This year, LGBT+ History Month coincides with the 150th anniversary of Charles Darwin’s momentous sexological work The Descent of Man, and Selection in Relation to Sex, originally published on 24 February 1871. The occasion prompts reflection on Darwin’s highly equivocal handling of sex variations in the natural world, including intersexualities (“hermaphroditism”), transformations of sex, and non-reproductive sexual behaviours.
Descent has long been considered a landmark text in the history of science for two main reasons. It is the book in which Darwin fully extended his theory of natural selection to humans. It also contains the lengthiest exposition of his second major theory of evolutionary change, sexual selection, the subject occupying around two thirds of Descent. Darwin devised sexual selection to account for the development of exaggerated secondary sexual characteristics (such as the peacock’s tail), otherwise a hinderance to an individual’s chances of survival. He posited two mechanisms by which such characteristics evolved outside the struggle for survival: the competition of males as they vie for reproductive access to females either through physical combat or through courtship displays, and the ability of females to choose those males whose competitive efforts impress them most.

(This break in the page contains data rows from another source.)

(** Writes of services leave Paxos alone. *)
Lemma apply_services d sv : Forall is_service sv →
  versions (apply_value d sv) = versions d ∧ db_first_committed (apply_value d sv) = db_first_committed d.
Proof.
  intros H. revert d. induction H as [|o sv Ho H IH]; intros d; [done|]. rewrite apply_value_cons.
  destruct (IH (apply_vop d o)) as [-> ->]. by destruct o as [|?|? ? []].
Qed.
(** A trim erases the versions of its range. *)
Lemma apply_erases_first d l : db_first_committed (apply_value d (map OpErase l)) = db_first_committed d.
Proof. revert d. induction l as [|a l IH]; intros d; [done|]. cbn [map]. by rewrite apply_value_cons, IH. Qed.
Lemma apply_erases_nat d a n v : versions (apply_value d (map OpErase (seqZ a (Z.of_nat n)))) !! v =
  (if (a <=? v) && (v <? a + Z.of_nat n) then None else versions d !! v).
Proof.
  revert a d. induction n as [|n IH]; intros a d.
  { change (Z.of_nat 0) with 0. destruct (Z.leb_spec a v), (Z.ltb_spec v (a + 0)); cbn; done || lia. }
  rewrite seqZ_cons by lia. replace (Z.pred (Z.of_nat (S n))) with (Z.of_nat n) by lia. cbn [map].
  rewrite apply_value_cons, IH. cbn [apply_vop versions set_versions]. destruct (Z.eq_dec a v) as [->|Hne].
  - rewrite lookup_delete_eq. destruct (Z.leb_spec v v), (Z.ltb_spec v (v + Z.of_nat (S n))); try lia. cbn. by destruct (_ && _).
  - rewrite lookup_delete_ne by done.
    destruct (Z.leb_spec (Z.succ a) v), (Z.leb_spec a v), (Z.ltb_spec v (Z.succ a + Z.of_nat n)),
      (Z.ltb_spec v (a + Z.of_nat (S n))); cbn; done || lia.
Qed.
Lemma apply_erases d a k v : 0 <= k → versions (apply_value d (map OpErase (seqZ a k))) !! v =
  (if (a <=? v) && (v <? a + k) then None else versions d !! v).
Proof. intros Hk. pose proof (apply_erases_nat d a (Z.to_nat k) v) as H. by rewrite Z2Nat.id in H by lia. Qed.

(** ** Normal form *)

Lemma strip_services k sv : Forall is_service sv → strip (replicate k (OpFirst 1) ++ sv) = sv.
Proof. intros H. induction k as [|k IH]; [|done]. cbn. by destruct H as [|[]]. Qed.

Lemma apply_firsts d k : db_first_committed (apply_value d (replicate (S k) (OpFirst 1))) = 1 ∧
  services (apply_value d (replicate (S k) (OpFirst 1))) = services d ∧
  versions (apply_value d (replicate (S k) (OpFirst 1))) = versions d.
Proof.
  revert d. induction k as [|k IH]; intros d; [done|].
  change (replicate (S (S k)) (OpFirst 1)) with (OpFirst 1 :: replicate (S k) (OpFirst 1)).
  rewrite apply_value_cons. destruct (IH (apply_vop d (OpFirst 1))) as (-> & -> & ->). done.
Qed.

(** A value and its normal form act alike on services and the first version. *)
Lemma canon_acts l v x d : value_ok l v x → services (apply_value d (canon v x)) = services (apply_value d x) ∧
  db_first_committed (apply_value d (canon v x)) = db_first_committed (apply_value d x).
Proof.
  unfold value_ok, canon. destruct (v =? 1); [|done]. intros (k & sv & Hsv & ->). rewrite strip_services by done.
  rewrite apply_value_cons, apply_value_app. destruct (apply_firsts d k) as (E1 & E2 & _). split.
  - apply apply_value_services. by rewrite E2.
  - apply apply_value_first. by rewrite E1.
Qed.

(** ** Committing one value *)

Definition commit_value (d : db) (v : Z) (x : value) : db := apply_value (set_versions (<[v := Some x]> (versions d)) d) x.
Definition learn (d : db) (v : Z) (x : value) : db := set_db_last_committed v (commit_value d v x).

Lemma replay_snoc l x : replay (l ++ [x]) = apply_value (replay l) x.
Proof. apply foldl_snoc. Qed.

Lemma entry_take l v x : 1 <= v → entry l v = Some x → take (Z.to_nat v) l = take (Z.to_nat (v - 1)) l ++ [x].
Proof.
  intros Hv. unfold entry. rewrite (proj2 (Z.ltb_ge _ _)) by lia. intros E.
  replace (Z.to_nat v) with (S (Z.to_nat (v - 1))) by lia. by apply take_S_r.
Qed.

(** What a value does to the versions that are kept. *)
Lemma commit_versions l d v x : data_ok l d → v = db_last_committed d + 1 → value_ok l v x →
  0 <= db_first_committed (commit_value d v x) <= v ∧
  (∀ w bl, versions (commit_value d v x) !! w = Some bl → db_first_committed (commit_value d v x) <= w ∧
     <[v := Some x]> (versions d) !! w = Some bl) ∧
  (∀ w, 1 <= w → db_first_committed (commit_value d v x) <= w <= v → is_Some (versions (commit_value d v x) !! w)).
Proof.
  intros [] Hv Hok. unfold commit_value. set (d1 := set_versions _ d).
  assert (∀ w bl, <[v := Some x]> (versions d) !! w = Some bl → 1 <= w ∧ db_first_committed d <= w) as Hb.
  { intros w bl. rewrite lookup_insert_Some. intros [[<- _]|[_ E]]; [lia|]. destruct (do_bound0 w bl E) as (? & ? & _). lia. }
  assert (∀ w, 1 <= w → db_first_committed d <= w <= v → is_Some (<[v := Some x]> (versions d) !! w)) as Hp.
  { intros w ? ?. destruct (Z.eq_dec w v) as [->|Hne]; [rewrite lookup_insert_eq; by eexists|].
    rewrite lookup_insert_ne by done. apply do_present0; lia. }
  revert Hok. unfold value_ok. destruct (v =? 1) eqn:E1; zb.
  - intros (k & sv & Hsv & Ex). assert (versions (apply_value d1 x) = versions d1 ∧ db_first_committed (apply_value d1 x) = 1) as [-> ->].
    { rewrite Ex, apply_value_app. destruct (apply_services (apply_value d1 (replicate (S k) (OpFirst 1))) sv Hsv) as [-> ->].
      by destruct (apply_firsts d1 k) as (-> & _ & ->). }
    cbn. split; [lia|]. split; [intros w bl Hw; split; [by apply (Hb w bl)|done]|]. intros w ? ?. apply Hp; lia.
  - intros (sv & Hsv & [Ex|(e & He & Ex)]).
    + assert (versions (apply_value d1 x) = versions d1 ∧ db_first_committed (apply_value d1 x) = db_first_committed d) as [-> ->].
      { rewrite Ex. by destruct (apply_services d1 sv Hsv) as [-> ->]. }
      cbn. split; [lia|]. split; [intros w bl Hw; split; [by apply (Hb w bl)|done]|]. intros w ? ?. apply Hp; lia.
    + replace (v - 1) with (db_last_committed d) in He, Ex by lia. rewrite <- do_first0 in He, Ex.
      set (fc := db_first_committed d) in *.
      assert (db_first_committed (apply_value d1 x) = e ∧ ∀ w, versions (apply_value d1 x) !! w =
        (if (fc <=? w) && (w <? e) then None else versions d1 !! w)) as [-> Hvs].
      { rewrite Ex, !apply_value_app. cbn. split; [done|]. intros w. rewrite apply_erases by lia.
        replace (fc + (e - fc)) with e by lia. by destruct (apply_services d1 sv Hsv) as [-> _]. }
      split; [lia|]. split.
      * intros w bl. rewrite Hvs. destruct (Z.leb_spec fc w), (Z.ltb_spec w e); cbn [andb]; try done; intros Hw;
          pose proof (Hb w bl Hw); split; done || lia.
      * intros w ? ?. rewrite Hvs. destruct (Z.leb_spec fc w), (Z.ltb_spec w e); cbn [andb]; try lia; apply Hp; lia.
Qed.

(** A store that holds the log up to a version and commits the next entry holds the
    log up to the next version, with no accepted value beyond it. *)
Lemma learn_data l d v x : data_ok l d → v = db_last_committed d + 1 → entry l v = Some (canon v x) → value_ok l v x →
  data_ok l (learn d v x) ∧ versions (learn d v x) !! (v + 1) = None.
Proof.
  intros Hd Hv He Hok. destruct (commit_versions l d v x Hd Hv Hok) as (Hfc & Hb & Hp). pose proof Hd as [].
  pose proof (entry_lt _ _ _ He) as Hlen. pose proof (entry_take l v _ (proj1 Hlen) He) as Ht.
  destruct (canon_acts l v x (replay (take (Z.to_nat (v - 1)) l)) Hok) as [Es Ef].
  replace (v - 1) with (db_last_committed d) in Ht, Es, Ef by lia.
  split; [split|].
  - cbn. lia.
  - change (services (commit_value d v x) = services_after (take (Z.to_nat v) l)).
    unfold services_after. rewrite Ht, replay_snoc, Es. by apply apply_value_services.
  - change (db_first_committed (commit_value d v x) = first_after (take (Z.to_nat v) l)).
    unfold first_after. rewrite Ht, replay_snoc, Ef. by apply apply_value_first.
  - done.
  - intros w bl Hw. change (versions (commit_value d v x) !! w = Some bl) in Hw.
    destruct (Hb w bl Hw) as [Hge Hw']. cbn. split; [|split; [split; [done|]|]].
    + apply lookup_insert_Some in Hw' as [[<- _]|[_ E]]; [lia|by apply (do_bound0 w bl)].
    + apply lookup_insert_Some in Hw' as [[<- _]|[_ E]]; [lia|]. destruct (do_bound0 w bl E) as (_ & ? & _). lia.
    + apply lookup_insert_Some in Hw' as [[<- <-]|[Hne E]]; [by exists x|].
      destruct (do_bound0 w bl E) as (_ & ? & y & -> & ? & Hy). exists y. split; [done|]. split; [done|]. intros _. apply Hy. lia.
  - intros w ? ?. apply Hp; done.
  - destruct (versions (learn d v x) !! (v + 1)) as [bl|] eqn:E; [|done].
    destruct (Hb (v + 1) bl E) as [_ E']. apply lookup_insert_Some in E' as [[? _]|[_ E']]; [lia|].
    destruct (do_bound0 _ _ E') as (_ & ? & _). lia.
Qed.

(** ** Transactions *)

Lemma apply_ops_do d x : apply_ops d (map Do x) = apply_value d x.
Proof. revert d. induction x as [|o x IH]; intros d; [done|]. apply IH. Qed.
Lemma apply_ops_app d t u : apply_ops d (t ++ u) = apply_ops (apply_ops d t) u.
Proof. apply foldl_app. Qed.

In Darwin’s highly selective, and highly stereotyped, construal of “nature’s courtship plot” (to quote literary scholar Ruth Bernard Yeazell), only the most combative males and the fussiest females get to partake in the continuance of their species.

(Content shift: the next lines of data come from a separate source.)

Lemma commit_finish_ok G r : st G r → io (nd r) = Applied →
  wp (mbind (modify (set_io Idle)) (λ _, Paxos.commit_finish cf bootstrap_now)) (λ _ r', idle r') dead r.
Proof.
  intros Hs Hio. pose proof (st_wk _ _ _ _ _ _ _ _ Hs) as Hw. destruct (writing_leads G r Hw) as [Hl Hwr]; [by rewrite Hio|].
  pose proof (nv_io _ _ _ _ _ (wk_core _ _ _ _ _ _ _ _ Hw)) as H. unfold io_ok in H. rewrite Hio in H. destruct H as [El _].
  assert (is_writing (paxos (nd r)) || is_writing_previous (paxos (nd r)) = true) as Hwb.
  { unfold is_writing, is_writing_previous. by destruct Hwr as [-> | ->]. }
  assert ((1 <? Z.of_nat (size (quorum (nd r)))) = true) as Hq by (pose proof (quorum_size _ _ Hw Hl); zb; lia).
  unfold Paxos.commit_finish. apply wp_mod. tidy. apply wp_mod_paxos. tidy. apply wp_get, wp_mod_paxos. tidy.
  apply wp_bind, wp_get, wp_assert; [by eapply (dead_same cf s i Hi l0 L R G r)|intros _].
  apply wp_get, wp_bcast, wp_mod_paxos. tidy. apply wp_massert_true, wp_mod_paxos; [exact Hwb|]. tidy.
  match goal with |- wp _ _ _ ?r => set (r1 := r) end.
  destruct (commit_told G r r1 (epoch (elector (nd r))) Hs Hio) as (Hs1 & Hl1 & Hst1).
  { cbn. by rewrite (wk_rank _ _ Hw). }
  { unfold r1. clear -r. by_fields. }
  match goal with |- context [size (quorum ?n)] => change (quorum n) with (quorum (nd r)) end. rewrite Hq. clearbody r1.
  assert (¬ writing (paxos (nd r1))) as Hnw by (intros [E|E]; rewrite Hst1 in E; done).
  eapply wp_seq; [by apply (do_refresh_ok _ G); [apply boot_now_ok|done|eapply wk_idle; [apply Hs1|]]|]. intros [] r2.
  - intros ->. cbn [when]. apply (wp_seq _ _ (λ _ r3, wk G r3 ∧ norm (nd r3) = norm (nd r1))).
    { apply wp_get, wp_massert; [by eapply wk_is_dead, Hs1|]. intros _. apply wp_massert; [by eapply wk_is_dead, Hs1|]. intros _.
      assert (norm (set_paxos (Paxos.finish_committing (paxos (nd r1))) (nd r1)) = norm (nd r1)) as E by apply finish_committing_norm.
      split; [|exact E]. apply (wk_lite cf s i Hi l0 L R G r1 _ []); [apply Hs1|by rewrite app_nil_r|exact E|].
      by intros b m ?%not_elem_of_nil. }
    intros [] r3 [Hw3 E3]. cbn [when].
    eapply wp_seq; [by apply extend_lease_ok|]. intros [] r4 [Hw4 E4]. rewrite E3 in E4.
    assert (∀ A (f : node → A), f (norm (nd r4)) = f (norm (nd r1))) as Ef by (intros; by rewrite E4).
    destruct (told_ready G r1 Hs1 Hl1 Hst1) as [Hr Hn].
    eapply wp_mono; [apply (finish_round_ok G r4 Hmin Htrim Hw4)|intros [] r5 (G5 & ? & ? & _); by exists G5|done].
    + rewrite <- (wk_idle G r1 (st_wk _ _ _ _ _ _ _ _ Hs1) Hnw). apply (Ef _ io).
    + by eapply ready_norm.
    + rewrite <- Hn. apply (Ef _ (λ n, new_value (paxos n))).
    + unfold updating. rewrite (Ef _ (λ n, state (paxos n)) : state (paxos (nd r4)) = state (paxos (nd r1))), Hst1. by intros [].
  - intros (G2 & Hs2 & _ & Hio2). by exists G2.
Qed.

(** The writer thread, and waiting for it. *)
Lemma store_apply_ok G r : st G r →
  wp store_apply (λ _ r', working r' ∧ ∀ t, io (nd r') ≠ Queued t) dead r.
Proof.
  intros Hs. unfold store_apply. apply wp_get. destruct (io (nd r)) as [|t|] eqn:Hio.
  - apply wp_ret. split; [by exists G|]. by rewrite Hio.
  - split; [|done]. eapply (commit_apply G r _ t Hs Hio); reflexivity.
  - apply wp_ret. split; [by exists G|]. by rewrite Hio.
Qed.
Lemma store_complete_ok G r : st G r →
  wp (store_complete cf) (λ _ r', working r' ∧ ((∀ t, io (nd r) ≠ Queued t) → idle r')) dead r.
Proof.
  intros Hs. unfold store_complete. apply wp_get. destruct (io (nd r)) as [|t|] eqn:Hio.
  - apply wp_ret. split; [by exists G|]. intros _. by exists G.
  - apply wp_ret. split; [by exists G|]. intros H. by destruct (H t).
  - eapply wp_mono; [by apply (commit_finish_ok G)|intros [] r' (G' & ? & ?); split; [by exists G'|by exists G']|done].
Qed.
Lemma wait_ok G r : st G r → wp (wait_for_paxos_write cf) (λ _ r', idle r') dead r.
Proof.
  intros Hs. unfold wait_for_paxos_write. apply wp_get.
  destruct (is_writing (paxos (nd r)) || is_writing_previous (paxos (nd r))) eqn:Hwr; cbn [when].
  - eapply wp_seq; [by apply (store_apply_ok G)|]. intros [] r1 [(G1 & Hs1) Hio1].
    eapply wp_mono; [by apply (store_complete_ok G1)| |done]. intros [] r2 [_ Hi2]. by apply Hi2.
  - exists G. split; [done|]. eapply wk_idle; [apply Hs|]. unfold is_writing, is_writing_previous in Hwr.
    intros [E|E]; rewrite E in Hwr; done.
Qed.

Ostensibly, there appears to be little room for queer bodies, minds, and behaviours in this schema. But a close reading of Descent, as well as Darwin’s other published and unpublished writings, shows that this is not the case. It is indubitably the case that the repressive gender and sexual mores of the Victorian age meant that he routinely couched descriptions of sex variations in pejorative terms. But he was also an astute naturalist and recognized that sex differences and sexual behaviours were subject to innumerable variations, just as other organic structures, instincts, and behaviours were.

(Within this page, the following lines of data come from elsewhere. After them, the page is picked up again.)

Lemma report_ok G r vals : st G r → mstate (nd r) ≠ STATE_LEADER → collect_ok G (view s i r) from i m →
  p_epoch m = epoch (elector (nd r)) → vals_ok (log G) (last_committed (paxos (nd r))) vals →
  (∀ e, e ∈ vals → e.1 <= last_committed (paxos (nd r))) →
  (∀ v, p_last_committed m < v → first_committed (paxos (nd r)) <= v <= last_committed (paxos (nd r)) → v ∈ vals.*1) →
  last_ok cf G (view s i r) i from (report (nd r) vals).
Proof.
  intros Hs Hl ((Q & HQ & Hin) & Hmod & Hpn & Hlc) Hep Hv Hle Hcov. pose proof (st_wk _ _ _ _ _ _ _ _ Hs) as Hw.
  pose proof (wk_dead _ _ _ _ _ _ _ _ Hw) as HI. pose proof (wk_node_d cf s i Hi l0 L R _ _ Hw) as Hnd.
  destruct (peon_idle G r Hs Hl) as (_ & El & Ef). pose proof (nd_data _ _ _ _ Hnd) as [].
  destruct (iv_acc _ _ _ HI i Hi) as [Ha1 Ha2]. rewrite acc_kill, dpn_kill, acc_here in *.
  set (x := if p_last_committed m <=? last_committed (paxos (nd r))
    then versions (store (nd r)) !! (last_committed (paxos (nd r)) + 1) else None).
  assert (p_op (report (nd r) vals) = OP_LAST ∧ p_epoch (report (nd r) vals) = epoch (elector (nd r)) ∧
    p_pn (report (nd r) vals) = accepted_pn (paxos (nd r)) ∧ p_last_committed (report (nd r) vals) = last_committed (paxos (nd r)) ∧
    p_first_committed (report (nd r) vals) = first_committed (paxos (nd r)) ∧
    p_uncommitted_pn (report (nd r) vals) = match x with Some _ => pending_pn (store (nd r)) | None => 0 end ∧
    p_values (report (nd r) vals) = vals ++ match x with Some bl => [(last_committed (paxos (nd r)) + 1, bl)] | None => [] end)
    as (_ & E1 & E2 & E3 & E4 & E5 & E6).
  { unfold report. fold x. destruct x; [done|]. by rewrite app_nil_r. }
  split; rewrite ?E1, ?E2, ?E3, ?E4, ?E5, ?E6.
  - exists Q. by rewrite <- Hep.
  - rewrite acc_here. split; [|done]. destruct (nd_pn _ _ _ _ Hnd). lia.
  - destruct x; [|by rewrite app_nil_r]. apply vals_ok_snoc; [done|lia|done].
  - lia.
  - intros v Hr Hd. rewrite fmap_app. apply elem_of_app. left. apply Hcov; lia.
  - intros c v Hc Hvo. destruct (nd_votes _ _ _ _ Hnd c v Hvo) as [?|(-> & [bl Hbl] & Hcp)]; [left; lia|].
    unfold x. destruct (p_last_committed m <=? last_committed (paxos (nd r))) eqn:Eb; zb; [|right; left; lia].
    rewrite El, Hbl. right; right. destruct (do_bound0 _ _ Hbl) as (_ & _ & y & -> & _).
    destruct (stored_pn_pending cf G _ i (nd r) 0 y Hnd (iv_votes _ _ _ HI) Hbl) as [_ ?]. split; [done|]. split; [lia|done].
  - unfold x. destruct (p_last_committed m <=? last_committed (paxos (nd r))); [|done]. rewrite El.
    destruct (versions (store (nd r)) !! (db_last_committed (store (nd r)) + 1)) as [bl|] eqn:Hbl; [|done]. intros _.
    destruct (do_bound0 _ _ Hbl) as (_ & _ & y & -> & _). exists y. split; [apply find_snoc; by rewrite <- El|].
    by apply (nd_pending _ _ _ _ Hnd).
Qed.
(** The end of the handler, when the number is promised: the answer is sent. *)
Lemma report_wp G r prev c : st G r → mstate (nd r) ≠ STATE_LEADER → collect_ok G (view s i r) from i m →
  p_epoch m = epoch (elector (nd r)) → (accepted_pn (paxos (nd r)) mod 100 = from → accepted_pn (paxos (nd r)) = c) →
  (∀ c', c' ∈ pns OP_COLLECT (net s from i) → c < c') → unanswered G r from →
  wp (mbind (if p_last_committed m <? last_committed (paxos (nd r)) then Paxos.share_state (p_last_committed m) else ret []) (λ vals,
    mbind (get id) (λ n, let p := paxos n in let lc := last_committed p in
    match (if p_last_committed m <=? lc then versions (store n) !! (lc + 1) else None) with
    | Some bl => mbind (massert (Paxos.nonempty bl)) (λ _,
        send from (Paxos.mk_msg n OP_LAST (first_committed p) lc (accepted_pn_from p) (accepted_pn p)
          (Paxos.stored_pn (store n) lc prev) 0 (vals ++ [(lc + 1, bl)])))
    | None => send from (Paxos.mk_msg n OP_LAST (first_committed p) lc (accepted_pn_from p) (accepted_pn p) 0 0 vals)
    end))) (λ _ r', st G r') dead r.
Proof.
  intros Hs Hl Hok Hep Hc Hrest Hun. pose proof (st_wk _ _ _ _ _ _ _ _ Hs) as Hw.
  destruct (peon_idle G r Hs Hl) as (Hio & El & _). pose proof (wk_node_d cf s i Hi l0 L R _ _ Hw) as Hnd.
  apply (wp_seq _ _ (λ vals r', r' = r ∧ vals_ok (log G) (last_committed (paxos (nd r))) vals ∧
    (∀ e, e ∈ vals → e.1 <= last_committed (paxos (nd r))) ∧
    (∀ v, p_last_committed m < v → first_committed (paxos (nd r)) <= v <= last_committed (paxos (nd r)) → v ∈ vals.*1))).
  { destruct (p_last_committed m <? last_committed (paxos (nd r))) eqn:E; zb.
    - eapply wp_mono; [apply (share_state_ok cf s i Hi l0 L R G r _ Hs Hio)| |done].
      + by destruct Hok as (_ & _ & _ & ? & _).
      + intros vals r' (-> & ? & _ & H & ?). split; [done|]. split; [done|]. split; [|done]. intros e He. by apply H.
    - apply wp_ret. split; [done|]. split; [|split; [by intros e ?%not_elem_of_nil|lia]].
      split; [constructor|by intros ? ? ?%not_elem_of_nil|by intros ? ? ?%not_elem_of_nil]. }
  intros vals r' (-> & Hv & Hle & Hcov). apply wp_get. cbn [id].
  pose proof (report_ok G r vals Hs Hl Hok Hep Hv Hle Hcov) as Hrep.
  assert (∀ r', nd r' = nd r → out r' = out r ++ [(from, MsgPaxos (report (nd r) vals))] → st G r') as Hsend.
  { intros r' En Eo. apply (answer_ok G r r' from c (report (nd r) vals)); try done; unfold report; by destruct (if _ <=? _ then _ else _). }
  unfold report in Hsend. destruct (if _ <=? _ then _ else _) as [bl|] eqn:Ebl.
  - destruct (p_last_committed m <=? last_committed (paxos (nd r))) eqn:E; [|done]. rewrite El in Ebl.
    destruct (do_bound _ _ (nd_data _ _ _ _ Hnd) _ _ Ebl) as (_ & _ & y & -> & _). apply wp_massert_true; [done|].
    destruct (stored_pn_pending cf G _ i (nd r) prev y Hnd (iv_votes _ _ _ (wk_dead _ _ _ _ _ _ _ _ Hw)) Ebl) as [Epn _].
    apply Hsend; [done|]. unfold Paxos.mk_msg. by rewrite El, Epn.
  - by apply Hsend.
Qed.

Indeed, Darwin believed that all vertebrates, including humans, were essentially dual-sexed, having originated from a common hermaphrodite ancestor. Jottings by the young, Beagle-fresh Darwin entered in his (unpublished) notebooks around 1838 evidence his early commitment to the ubiquity of hermaphroditism in the natural world as he grappled to situate a variety of sex variations within his developing evolutionism, including the rearing of a queen bee from the pupae of a worker, the assumption of male-typical plumage by certain female birds, and the occurrence of homologous sexual anatomical structures. “Every animal surely is hermaphrodite,” he wrote, repeating the assertion on multiple occasions.
Ever restrained in his choice of words on sex-related topics in his published works, the indefatigably prudish Darwin held back from making an explicit statement, as he had earlier made in the privacy of his notebooks, that all individuals, including humans, were essentially hermaphrodites. Nonetheless, the perennial co-existence of female and male characteristics in every individual remained an important facet of his evolutionism, the potential queerness of the proposition offset by Darwin’s insistence that characteristics of the opposite sex usually remained only in a latent state. Only in exceptional circumstances, he argued, were they expressed.
In Descent, Darwin extended his analysis to fully embrace a grand narrative of the evolution of sex, suggesting that hermaphroditism was the primordial condition of humanity’s remotest ancestor. Such a deep, and largely unspecified, evolutionary narrative, suggesting as it did an infinitely longer timespan than Darwin’s assertion that humans were evolved from apes, was open to numerous interpretations and projections, many of them potentially raising questions of morality and respectability in Victorian science writing that Darwin was undoubtedly keen to avoid. He deployed various conceptual and rhetorical strategies that muted the potential for such interpretations of his evolutionism. Sometimes he was dismissive. For example, he recognized that birds of the same sex sometimes lived in pairs or small groups, but added that they were “of course not truly paired.” Other times he was evasive. Discussing how “vitiated” instincts affected the reproductive habits of birds, he remarked that he could give “sufficient proofs” with regard to pigeons and fowls, but added “they cannot be here related.” When it came to humans, he was disparaging. He even used draconian rhetoric largely derived from long-standing theological traditions, writing of the “unnatural crimes” and “immorality” of indigenous peoples (“savages”) as well as the “extreme sensuality” of the ancient Greeks.
Darwin’s reticence to fully theorize occurrences of intersexualities, sex changes, and non-reproductive sexual behaviours in humans and non-human animals, combined with the laboured descriptions of sex differences that constitute his lengthy discussion of sexual selection, entailed that Descent was generally received positively and without censure. Nonetheless, despite the ambiguities of his approach to sex variations, a new generation of Darwinian sexologists extended evolutionary notions of sex differences and sexualities ever deeper into the realms of human psychology and behaviour. The Austrian neurologist and founder of psychoanalysis, Sigmund Freud, counted Descent among the ten most important books he knew of. For his part, the homophile German sexologist Magnus Hirschfeld, writing in 1914, lauded Darwin above others for establishing a new biological sexology that had borne fruit, “even in the stony earth of England.”